He had never been so hungry.
Not even when he’d gone without food for three days to win a dare. Perhaps because at least then the food was there, available to him had he gotten too weak or ravenous enough to render the challenge unappetizing.
He’d won that bet. And the mountain bike his friend was cocky enough to suggest as the prize.
The same bike — and all his gear atop it — that now lay twisted at the end of some ravine he had no hope of reaching. The bike that would have dragged him down to the same end had he not, in some unknown reflex of survival, thrown himself off the seat and against the rocky walls of what he’d thought was a sort-of-trail.
It first it was the abrasions that caused him the most suffering. The skinless arms and cheek. The raw wound on his shoulder where his shirt had ripped.
Then night came and it was the cold.
And the next day, the hunger.
He had nothing on him. No knife. No phone. Not even a lighter. He’d been so proud to dress the bike with a complicated harness to carry everything he needed for his week-long trek. Now he was naked of supplies. Bare of any protection or wherewithal, alone in the wilderness, and ignorant of how to make do without the gadgets he’d never given a thought to the possibility of not having.
Ignorant, too, of the consequences of veering off the path “to test the bike’s capabilities.” He had told a couple of friends he was planning to go for a bike ride, but he had planned to surprise them with his accomplishment post-trek, and in his hubris did not notify them when, where to, or how long for.
Off the trail and into the “uncharted.” He’d felt strong. He’d felt courageous. He’d felt the braggadocio reverberating underneath his ribs.

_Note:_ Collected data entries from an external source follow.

(** A core that has loaded a game at time zero. *)
Lemma loaded (force : bool) :
  exists r c, reachable silence 4 c [] /\ rt c = Some r /\ force_tick_per_run c = force /\
    last_run_ns c = 0 /\ accumulator_ns c = 0.
Proof.
  destruct create_ok as (r & E & Hr).
  set (c0 := retro_set_video_refresh true (retro_set_environment core_bss)).
  set (env := if force then Some [49] else None).
  set (c1 := (retro_init 0 env None c0).1).
  assert (reachable silence 3 c1 []) as H1.
  { apply (reach_call silence 2 c0 [] (Init 0 env None) c1 [] RVoid); [|cbn; lia|exact eq_refl].
    apply (reach_call silence 1 (retro_set_environment core_bss) [] (SetVideoRefresh true) c0 [] RVoid);
      [|exact I|exact eq_refl].
    apply (reach_call silence 0 core_bss [] SetEnvironment _ [] RVoid);
      [constructor|exact I|exact eq_refl]. }
  exists r, (set_clock 0 0 (set_bound (blyt_runtime_save_upper_bound (Some r)) (set_rt (Some r) c1))).
  refine (conj _ (conj eq_refl (conj _ (conj eq_refl eq_refl)))); [|by destruct force].
  eapply (reach_call silence 3 c1 [] (LoadGame true None true 0) _ _ (RBool true));
    [exact H1|split; [exact eq_refl|lia]|].
  cbn [exec]. unfold retro_load_game. change (environ_cb c1) with true. cbn [negb].
  rewrite E. cbn [blyt_runtime_assert_slots_locked]. rewrite (ok_locked _ Hr).
  cbn [negb mbind option_bind]. exact eq_refl.
Qed.

Lemma retro_safe_witness :
  exists c c' ev, reachable silence 4 c [] /\ rt c <> None /\
    exec silence (Run (fun _ => 1) 20000000) c = Some (c', ev, RVoid) /\
    0 <= catch_ups_last_run c' <= 3.
Proof.
  destruct (loaded false) as (r & c & Hr & E & _).
  destruct (retro_safe silence 4 c [] (Run (fun _ => 1) 20000000) Hr) as (c' & ev & res & Ex & _ & Hp & _);
    [cbn; lia|lia|].
  exists c, c', ev. assert (rt c <> None) as Hne by congruence.
  split; [exact Hr|]. split; [exact Hne|]. destruct (Hp Hne) as [Hcu _].
  split; [|exact Hcu]. cbn [exec] in Ex |- *. destruct (retro_run silence _ _ c) as [[c2 ev2]|]; [|discriminate].
  cbn [mbind option_bind] in Ex |- *. by injection Ex as <- <- _.
Defined.

Lemma retro_rewind_witness :
  exists c data d0 c' ev d' ev' k k',
    retro_serialize (Some (repeat 0 196)) 196 c = Some (Some data, [], true) /\
    retro_unserialize (Some data) (Z.of_nat (length data)) c = Some (d0, true) /\
    run_all silence [(fun _ => 1, 5)] c = Some (c', ev, k) /\
    run_all silence [(fun _ => 1, 9)] d0 = Some (d', ev', k') /\ videos ev = videos ev'.
Proof.
  destruct (loaded true) as (r & c & Hr & E & Hf & _).
  destruct (retro_rewind silence 4 c [] 4 c [] r (repeat 0 196) [(fun _ => 1, 5, 9)] Hr Hr)
    as (data & d0 & c' & ev & d' & ev' & k & k' & H1 & H2 & H3 & H4 & H5 & _);
    [lia|lia|exact E|congruence|exact Hf|exact Hf|exact eq_refl|exact eq_refl|rewrite repeat_length; lia|
     constructor; [cbn; lia|constructor]|].
  exists c, data, d0, c', ev, d', ev', k, k'.
  exact (conj H1 (conj H2 (conj H3 (conj H4 H5)))).
Defined.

Now no one knew where he was.
Or when to expect him.
Or that he deseprately needed aid.
He’d never been so hungry. Or so tired. Or so hurting. Or so scared.
He couldn’t help thinking of how someone would one day find what was left of him. That is if some animal did not find him first.
He stopped to rest when the new blisters on his feet had burst and the pain of another raw place was too much to manage.
His shoulder throbbed. His head. His hand where it had slammed against the rock and left two of his fingers black and unbending. He checked the sky and realized a third day was about to end and he was just as lost as he had been the ones before. And hungrier.
He cried a bit. There was no one in front of whom to be ashamed.
Or so he thought.
He woke to warmth and thought he’d died already. The weight of something on his torso must have been the earth, though he couldn’t bother to try and consider who’d have dug a grave.
Then a smell wafted to him and his stomach clenched in painful hunger. Surely not even hell would torment so in death!
He cracked open an eyelid to the view of a lively fire and a shadowed figure stirring something over a corner of coals. He blinked. The figure was still there. He swallowed, and his mouth was not as dry as it should have been. There was a taste of sweetness on his tongue, as well. He coughed just to hear his own voice.
The head swiveled toward him and he could not discern any of its features against the brightness of the flames. A hand reached back into a pack and rummaged, then the legs straightened and the person unfurled and stepped toward him. He squinted but still could not see the face. He wasn’t even sure it was a man.
“Here,” the voice confirmed. A woman, and not a young one. Not warm but by her actions so far, not unkind. “Jerky. Chew on this until the stew is done.”